2. mathematical model
2.1 camera model
The height that video camera is placed during due to actual monitoring is greater than pavement-height and height of car, does not consider height of car
Influence for imaging, it is possible to which assuming that imaging at this moment is a planar imaging, i.e., the height on road surface is 0.So road surface
On a point P (X, Y, 1)TWith it image corresponding points p (u, v, 1)TBetween relationship can use a homography square
Battle array H is described:
HP=p;H=K [r1, r2, t] and (1)
This homography relationship between space plane and its projected image is independently of scene layout, and H is one non-
Singularity matrix, therefore road surface can be restored from projected image in the case where differing a scale factor meaning in correction algorithm
The real geometry of image.Homography matrix H can be further broken into:
In above formula, E is similitude transformation matrix, the zoom scale in corresponding x-axis and y-axis direction.HpFor Affine Reconstruction matrix, He
For metric reconstruction matrix.By the transformation of Affine Reconstruction matrix and metric reconstruction matrix, the shape of original image can be restored.

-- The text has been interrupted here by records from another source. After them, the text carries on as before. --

Lemma writei_gen_tx s0 P V s ip x src data off : tx s0 ∅ P V s -> layout s0 -> meta_used (sblock s0) V -> file_ok (sblock s0) x V ->
  inode_area s0 (i_inum x) -> inode_range x -> fs_itable (k_files s0) !! ip = Some x -> u_idle (fs_uart (k_files s0)) = true ->
  J src data (k_phys s0) -> let n := Z.of_nat (length data) in 0 <= off <= i_size x -> off + n <= MAXFILE * BSIZE ->
  reserve s0 P (2 * spans off n + 1) ->
  runs (writei_gen inp ip src off n) s (fun r s' => exists x' V' P' out js,
    tx (upd s0 ip x' out) ∅ P' V' s' /\ written (sblock s0) x V data off r x' V' /\ 0 <= r <= n /\
    (r = n \/ forall b, 0 <= b < sb_size (sblock s0) -> used (sblock s0) V' b = true) /\
    P' ⊆ {[IBLOCK (i_inum x) (sblock s0)]} ∪ (P ∪ pinset (sblock s0) x' V' js) /\ Forall (fun j => 0 <= j < MAXFILE) js /\
    Z.of_nat (length js) <= spans off n).
Proof.
  intros T L HM F Ha Hr Hx Hid HJ n Hoff Hfit Hroom. set (sb := sblock s0) in *.
  assert (Hn : 0 <= n) by (unfold n; lia). pose proof (fo_size _ _ _ F) as Hsz.
  assert (Hmax : MAXFILE * BSIZE < 2 ^ 31) by done.
  pose proof (Z.mod_pos_bound off BSIZE ltac:(unfold BSIZE; lia)) as Hb.
  pose proof (Z.div_pos n BSIZE Hn ltac:(unfold BSIZE; lia)). pose proof (Z.div_mod n BSIZE ltac:(unfold BSIZE; lia)) as Hdn.
  pose proof (Z.mod_pos_bound n BSIZE ltac:(unfold BSIZE; lia)).
  assert (Hsp : 0 <= spans off n /\ n + off mod BSIZE <= spans off n * BSIZE).
  { unfold spans. split; [apply Z.div_pos; unfold BSIZE in *; lia|].
    pose proof (Z.div_mod (n + off mod BSIZE + BSIZE - 1) BSIZE ltac:(unfold BSIZE; lia)).
    pose proof (Z.mod_pos_bound (n + off mod BSIZE + BSIZE - 1) BSIZE ltac:(unfold BSIZE; lia)). lia. }
  unfold writei_gen. apply runs_bind. eapply runs_conseq; [by apply (inode_get_tx c cur p i_size s0 ∅ P V s ip x)|]. intros sz s' [-> ->].
  rewrite u32_small by lia. destruct (Z.ltb_spec (i_size x) off); [lia|]. destruct (Z.ltb_spec (off + n) off); [lia|]. cbn [orb].
  destruct (Z.ltb_spec (MAXFILE * BSIZE) (off + n)); [lia|].
  apply runs_bind. eapply runs_conseq; [apply (writei_loop_tx Hidle c cur p inp J Hinp n (blocks_of n) s0 P V s ip x src data off 0 (spans off n));
    try done; try lia; [apply F|unfold blocks_of; lia|]|].
  { intros _. unfold blocks_of. rewrite Nat2Z.inj_add, Z2Nat.id by lia. lia. }
  intros res s1 (k & x1 & V1 & P1 & out1 & js & -> & Hk & Hend & W & T1 & HP1 & Hpin1 & Hjs & Fjs & Hsz1). fold sb in Hend, W, Hpin1, Hsz1.
  set (s0' := upd s0 ip x1 out1) in *. rewrite Z.sub_0_r in Hk, Hend.
  assert (Hx1 : fs_itable (k_files s0') !! ip = Some x1) by (apply upd_lookup; by eapply lookup_lt_Some).
  pose proof (wr_fields _ _ _ _ _ _ _ W) as Hfl. pose proof (wr_own _ _ _ _ _ _ _ W) as O1.
  assert (Hs1 : i_size x1 = i_size x) by (by rewrite Hfl). assert (Hi1 : i_inum x1 = i_inum x) by (by rewrite Hfl).
  set (x2 := x1 <| i_size := Z.max (i_size x) (off + k) |>).
  apply runs_bind. eapply runs_conseq; [by apply (inode_get_tx c cur p i_size s0' ∅ P1 V1 s1 ip x1)|]. intros sz s1' [-> ->]. rewrite Hs1.
  apply runs_bind. eapply (runs_conseq _ _ (fun _ s2 => tx (upd s0 ip x2 out1) ∅ P1 V1 s2)).
  { destruct (Z.ltb_spec (i_size x) (off + k)) as [Hbig|Hsmall]; cbn [mwhen].
    - eapply runs_conseq; [apply (inode_set_tx c cur p (fun x => x <| i_size := off + k |>) s0' ∅ P1 V1 s1 ip x1 T1 Hx1)|].
      intros [] s2 T2. cbv beta in T2. rewrite (alter_upd s0' ip x1) in T2 by done. unfold s0' in T2. rewrite upd_upd, app_nil_r in T2.
      unfold x2. rewrite Z.max_r by lia. exact T2.
    - apply runs_ret. unfold x2. rewrite Z.max_l, <- Hs1 by lia. replace (x1 <| i_size := i_size x1 |>) with x1 by (by destruct x1). exact T1. }
  intros [] s2 T2. set (s02 := upd s0 ip x2 out1) in *.
  assert (Hx2 : fs_itable (k_files s02) !! ip = Some x2) by (apply upd_lookup; by eapply lookup_lt_Some).
  assert (Hbm : sb_bmapstart sb < 2 ^ 31). { pose proof (bmap_data s0 L). pose proof (ly_data s0 L). pose proof (ly_size s0 L). unfold sb. lia. }
  apply runs_bind. eapply runs_conseq; [apply (iupdate_tx c cur p s02 P1 V1 s2 ip x2 T2 Hx2); [apply O1|apply O1| |exact Hbm|]|].
  { change (i_inum x2) with (i_inum x1). rewrite Hi1. exact Ha. }
  { apply reserve_room. unfold reserve in *. change (logsize s02) with (logsize s0). change (sblock s02) with sb. fold sb in Hroom. lia. }
  intros [] s3 T3. cbv zeta in T3. change (i_inum x2) with (i_inum x1) in T3. rewrite Hi1 in T3. change (sblock s02) with sb in T3.
  apply runs_ret. rewrite i32_small by lia. eexists x2, _, _, out1, js. split; [exact T3|]. split.
  { apply (written_final s0); try done; try lia. intros q. exact (tx_len c cur p _ _ _ _ _ q T1). }
  split; [lia|]. split; [|split; [|done]].
  - destruct Hend as [->|Hfull]; [left; lia|right]. intros b Hb'. fold sb. rewrite (used_agree s0 V1); [by apply Hfull|done| |done].
    intros q Hq. apply bset_ne. destruct Ha as (_ & Hib & _). fold sb in Hib, Hq. lia.
  - assert (Epin : pinset sb x2 (bset V1 (IBLOCK (i_inum x) sb) (store_dinode (V1 (IBLOCK (i_inum x) sb)) (di_off (i_inum x)) x2)) js = pinset sb x1 V1 js).
    { unfold pinset. change (indirect x2) with (indirect x1). f_equal. f_equal. apply list_fmap_ext. intros i j Hj. f_equal.
      unfold faddr. apply (slots_agree s0 x1 V1); [done|done| |].
      - intros q Hq. apply bset_ne. destruct Ha as (_ & Hib & _). fold sb in Hib, Hq. lia.
      - apply slot_of_block_lt. rewrite Forall_forall in Fjs. apply Fjs. by eapply list_elem_of_lookup_2. }
    rewrite Epin. clear -Hpin1. clearbody sb. revert Hpin1. generalize (pinset sb x1 V1 js). set_solver.
Qed.
End writei.

(** ** User memory as source and destination *)

Section user.
Context {D : DiskOps} {DL : DiskLaws} {B : Board} (c : cpu) (cur : nat) (p : proc) (kend : Z).
Implicit Types (s : kern) (P : gset Z) (V : contents) (H : gmap Z nat) (ph : phys).
Notation pt := (p_pagetable p).
Notation blocks := (blocks c cur p).

Lemma ubytes_drop ph va n m : (m <= n)%nat -> drop m (ubytes pt ph va n) = ubytes pt ph (va + Z.of_nat m) (n - m).
Proof using. intros Hm. replace n with (m + (n - m))%nat at 1 by lia. rewrite ubytes_app, drop_app_length' by (symmetry; apply ubytes_length). done. Qed.
Lemma ubytes_take ph va n m : (m <= n)%nat -> take m (ubytes pt ph va n) = ubytes pt ph va m.
Proof using. intros Hm. replace n with (m + (n - m))%nat at 1 by lia. rewrite ubytes_app, take_app_length' by (symmetry; apply ubytes_length). done. Qed.

(** The user's bytes from [src] on. *)
Definition from_user (src : Z) (rest : list Z) (ph : phys) : Prop :=
  user_space kend pt ph /\ 0 <= src /\ src + Z.of_nat (length rest) < 2 ^ 64 /\
  uaccess pt ph src (Z.of_nat (length rest)) /\ rest = ubytes pt ph src (length rest).

Lemma from_user_drop src rest ph m : (m <= length rest)%nat -> from_user src rest ph -> from_user (src + Z.of_nat m) (drop m rest) ph.
Proof using.
  intros Hm (Hus & Hs0 & Hs1 & Hacc & Hrest). unfold from_user. rewrite length_drop. split_and!; [done|lia|lia| |].
  - intros i Hi. replace (src + Z.of_nat m + i) with (src + (Z.of_nat m + i)) by lia. apply Hacc. lia.
  - rewrite Hrest at 1. by apply ubytes_drop.
Qed.
Lemma from_user_take src rest ph m : (m <= length rest)%nat -> from_user src rest ph -> from_user src (take m rest) ph.
Proof using.
  intros Hm (Hus & Hs0 & Hs1 & Hacc & Hrest). unfold from_user. rewrite length_take_le by done. split_and!; [done|lia|lia| |].
  - intros i Hi. apply Hacc. lia.
  - rewrite Hrest at 1. by apply ubytes_take.
Qed.

Lemma user_source : source c cur p (inp_addr true) from_user.
Proof.
  intros src rest s0 H P V s m T HJ Hm. pose proof HJ as (Hus & Hs0 & Hs1 & Hacc & Hrest). pose proof (tx_blocks _ _ _ _ _ _ _ _ T) as Tb.
  pose proof (bl_calm _ _ _ _ _ _ _ _ _ Tb) as Hc. pose proof (bl_proc _ _ _ _ _ _ _ _ _ Tb) as Hp.
  assert (Eph : k_phys s = k_phys s0) by apply (bf_phys _ _ _ (bl_frame _ _ _ _ _ _ _ _ _ Tb)).
  destruct Hus as (own & fl & Huo).
  destruct (copyin_loop_run kend pt (S (Z.to_nat m)) (k_phys s0) own fl src m [] (uo_pt _ _ _ _ _ Huo)) as (r & bs & Hrun & Hr); [lia..|].
  destruct Hr as [(-> & _ & ->)|(_ & Hn)]; [|destruct Hn; intros i Hi; apply Hacc; lia].
  apply (runs_ok _ _ _ (true, take (Z.to_nat m) rest, src + m) s).
  - unfold inp_addr, either_copyin. rewrite bind_assoc, (bind_ok _ _ _ _ _ (myproc_calm s c cur [] Hc)).
    rewrite (bind_ok _ _ _ (0, ubytes pt (k_phys s0) src (Z.to_nat m)) s).
    + cbn [Z.eqb negb]. unfold mret. rewrite u64_small by lia. f_equal. rewrite Hrest, ubytes_take by lia. done.
    + rewrite (bind_ok _ _ _ cur s) by done. rewrite (bind_ok _ _ _ _ _ (proc_get_run p_pagetable s cur p Hp)).
      rewrite (on_phys_run _ s (0, ubytes pt (k_phys s0) src (Z.to_nat m)) (k_phys s0)); [|by rewrite Eph].
      rewrite <- Eph. by destruct s.
  - split; [done|]. exists (src + m). split; [done|]. replace m with (Z.of_nat (Z.to_nat m)) at 1 by lia. apply from_user_drop; [lia|done].
Qed.

Lemma blocks_phys s0 H P V d s ph : blocks s0 H P V d s -> blocks (s0 <| k_phys := ph |>) H P V d (s <| k_phys := ph |>).
Proof.
  intros [Hc Hp Hi HV Hd Hf]. split; try done; [by apply (calm_data s)|by apply (binv_frame s)|].
  destruct Hf as [A1 A2 A3 A4 A5 A6 A13 A14]. by split.
Qed.

Lemma delivered_app root ph ph1 ph2 va bs bs' : 0 <= va -> uaccess root ph va (Z.of_nat (length bs)) ->
  delivered root ph ph1 va bs -> delivered root ph1 ph2 (va + Z.of_nat (length bs)) bs' -> delivered root ph ph2 va (bs ++ bs').
Proof using.
  intros Hva Hacc (H1 & Hu1 & Hk1 & Ho1) (H2 & Hu2 & Hk2 & Ho2). split_and!.
  - rewrite length_app, ubytes_app, H2. f_equal. apply ubytes_eq.
    intros i Hi. rewrite <- H1. rewrite ubytes_lookup by done. f_equal. symmetry. apply Hk2; [lia|lia|].
    rewrite Hu1. apply Hacc. lia.
  - intros v. by rewrite Hu2, Hu1.
  - intros v Hv Hn Hsv. rewrite length_app in Hn. rewrite Hk2; [|lia|lia|by rewrite Hu1]. apply Hk1; [lia|lia|done].
  - intros a Hn. rewrite Ho2; [by apply Ho1|]. intros v. by rewrite Hu1.
Qed.

(** The user's memory at [addr], starting from the kernel state [s0]. *)
Definition to_user (s0 : kern) (addr : Z) (dst : Z) (acc : list Z) (s : kern) : Prop :=
  dst = addr + Z.of_nat (length acc) /\ user_space kend pt (k_phys s) /\ delivered pt (k_phys s0) (k_phys s) addr acc /\
  s = s0 <| k_phys := k_phys s |>.

Lemma user_sink s0 addr max : 0 <= addr -> addr + Z.of_nat max < 2 ^ 64 -> uaccess pt (k_phys s0) addr (Z.of_nat max) ->
  sink c cur p (out_addr true) (to_user s0 addr) max.
Proof.
  intros Ha Hb Hacc dst acc bs s1 H P V d s T (-> & (own & fl & Huo) & Hdel & Es) Hlen.
  pose proof (bl_calm _ _ _ _ _ _ _ _ _ T) as Hc. pose proof (bl_proc _ _ _ _ _ _ _ _ _ T) as Hp.
  assert (Eph : k_phys s = k_phys s1) by apply (bf_phys _ _ _ (bl_frame _ _ _ _ _ _ _ _ _ T)).
  pose proof Hdel as (_ & Hu1 & _ & _).
  destruct (copyout_loop_run kend pt (S (length bs)) (k_phys s1) own fl (addr + Z.of_nat (length acc)) bs Huo)
    as (r & ph & Hrun & Huo' & Hu & Hk & Ho & Hr); [lia..|].
  destruct Hr as [(-> & _ & Hbs)|(_ & Hn)].
  2: { destruct Hn. intros i Hi. rewrite Hu1. replace (addr + Z.of_nat (length acc) + i) with (addr + (Z.of_nat (length acc) + i)) by lia.
       apply Hacc. lia. }
  apply (runs_ok _ _ _ (Some (addr + Z.of_nat (length (acc ++ bs)))) (s <| k_phys := ph |>)).
  - unfold out_addr, either_copyout. rewrite bind_assoc, (bind_ok _ _ _ _ _ (myproc_calm s c cur [] Hc)).
    rewrite (bind_ok _ _ _ 0 (s <| k_phys := ph |>)).
    + cbn [Z.eqb]. unfold mret. rewrite u64_small by lia. do 2 f_equal. rewrite length_app. lia.
    + rewrite (bind_ok _ _ _ cur s) by done. rewrite (bind_ok _ _ _ _ _ (proc_get_run p_pagetable s cur p Hp)).
      apply on_phys_run. by rewrite Eph.
  - exists (addr + Z.of_nat (length (acc ++ bs))), (s1 <| k_phys := ph |>). split; [done|]. split; [|split; [done|by apply blocks_phys]].
    split; [done|]. split; [by exists own, fl|]. split; [|rewrite Es; done].
    apply (delivered_app pt (k_phys s0) (k_phys s1) ph addr acc bs); [done| |done|].
    + intros i Hi. apply Hacc. lia.
    + split_and!; done.
Qed.

Lemma local_source : source c cur p inp_local (fun src rest _ => src = rest).
Proof. intros src rest s0 H P V s m T -> Hm. apply runs_ret. split; [done|]. by eexists. Qed.
End user.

The 2.2 camera parameter acquiring methods based on vanishing point
Pavement image can be few for doing the information demarcated to camera, the most it is apparent that the mark mark of the image on road surface
Line here demarcates camera with the zebra stripes information on road surface.Zebra stripes are by a series of sizes are identical, direction is parallel
Rectangular white square composition, by camera imaging principle it is found that these vertical parallel lines pool two on imaging plane
Vanishing point FuAnd Fu, as shown in Figure 1.Camera is demarcated here with the information of two vanishing points.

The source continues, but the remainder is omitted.